While walking the dog near dawn on the shortest day of 2018–December 21–I found the murdered, mutilated body of a homeless man less than a football field away from the New To Las Vegas world headquarters. His name was Ralph Franzello, 63.
The person who killed him with multiple stabbings of a knife–Franzello’s knife–turned out to be Jarrid Johnson, a local man who at the time was 25. Perhaps burdened by a guilty conscience, he walked into the Clark County Detention Center a few days later on Christmas Eve and confessed to Las Vegas Metropolitan Police homicide detectives.
According to court records, after lengthy plea bargain talks apparently delayed by the pandemic, Johnson yesterday filed papers agreeing to plead guilty but mentally ill in Clark County District Court to second degree murder. Nevada law allows a guilty but mentally ill plea–most states don’t–but all it seems to mean here is that he is supposed to receive some mental health treatment while incarcerated.

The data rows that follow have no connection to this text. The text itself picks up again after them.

(** * Megatron distributed optimizer: the sharding index algebra

    A shallow embedding of [megatron/optimizer/distrib_optimizer.py]:
    the [Range] class, the world partition of a gradient buffer
    ([build_model_gbuf_range]), the three-way parameter map
    ([build_model_gbuf_param_range_map]), the group builder and the
    checkpoint codec ([state_dict] / [load_state_dict]).

    Python integers are unbounded, so every index is a [Z].  Python
    dictionaries keep insertion order and the code iterates over them, so
    a dictionary is an association list with Python's assignment
    semantics.  Exceptions are an error monad. *)

From Stdlib Require Import ZArith Lia.
From stdpp Require Import base tactics option list sorting strings.

Local Open Scope Z_scope.

(** ** Python runtime: exceptions, lists, dictionaries *)

Inductive exn : Type :=
  | ZeroDivisionError
  | IndexError
  | KeyError
  | AssertionError
  | RuntimeError
  | ValueError
  | NameError (name : string)
  | TypeError (msg : string).

Inductive res (A : Type) : Type :=
  | Ok (a : A)
  | Raise (e : exn).
Arguments Ok {A} a.
Arguments Raise {A} e.

#[export] Instance res_ret : MRet res := fun _ a => Ok a.
#[export] Instance res_bind : MBind res := fun _ _ f m =>
  match m with
  | Ok a => f a
  | Raise e => Raise e
  end.

(** [for x in xs: acc = body(acc, x)], stopping at the first exception. *)
Fixpoint for_each {A S : Type} (body : S -> A -> res S) (xs : list A) (acc : S)
  : res S :=
  match xs with
  | [] => Ok acc
  | x :: xs' => acc' ← body acc x; for_each body xs' acc'
  end.

(** [l[i]] on a Python list: a negative index counts from the end. *)
Definition list_getitem {A : Type} (l : list A) (i : Z) : res A :=
  let j := if i <? 0 then i + Z.of_nat (length l) else i in
  if j <? 0 then Raise IndexError
  else match l !! Z.to_nat j with
       | Some x => Ok x
       | None => Raise IndexError
       end.

(** [range(n)]: empty when [n <= 0]. *)
Definition range (n : Z) : list Z := seqZ 0 n.

Section dict.
Context {K V : Type} `{EqDecision K}.

Fixpoint dict_get (k : K) (d : list (K * V)) : option V :=
  match d with
  | [] => None
  | (k', v) :: d' => if decide (k = k') then Some v else dict_get k d'
  end.

(** [d[k] = v]: an existing key keeps its place, a new key goes last. *)
Fixpoint dict_set (k : K) (v : V) (d : list (K * V)) : list (K * V) :=
  match d with
  | [] => [(k, v)]
  | (k', v') :: d' =>
      if decide (k = k') then (k', v) :: d' else (k', v') :: dict_set k v d'
  end.

(** [d[k]] as an expression. *)
Definition dict_getitem (k : K) (d : list (K * V)) : res V :=
  match dict_get k d with
  | Some v => Ok v
  | None => Raise KeyError
  end.

Definition dict_keys (d : list (K * V)) : list K := d.*1.
End dict.

Abbreviation dict K V := (list (K * V)) (only parsing).

(** ** class Range *)

Module Range.
Record t : Type := mk { start : Z; end_ : Z; size : Z }.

As tragic as this whole situation is, there also is a big underlying governmental accountability issue here, which I wrote about a few weeks after the murder. Johnson had been in jail on a charge of battery upon a relative–apparently an uncle–with a sword. To me, attacking a loved one with a sword suggests mental illness big time. Yet the judge–Karen P. Bennett-Haron of Las Vegas Township Justice Court–had released him from custody on his own recognizance on the motion of his public defender with the approval of the Clark County prosecutor’s office without even requiring that Johnson appear in court so he could be sized up in person.
Not 36 hours later, Franzello was killed in the middle of the night on a desolate street behind a supermarket he shopped at under a streetlight that wasn’t working. Had Johnson been in jail–or even in an outpatient facility–getting the treatment he so clearly needed, Franzello, who according to a sibling moved to Las Vegas from my native state of New Jersey more than 20 years ago and eventually became homeless, might still be alive today.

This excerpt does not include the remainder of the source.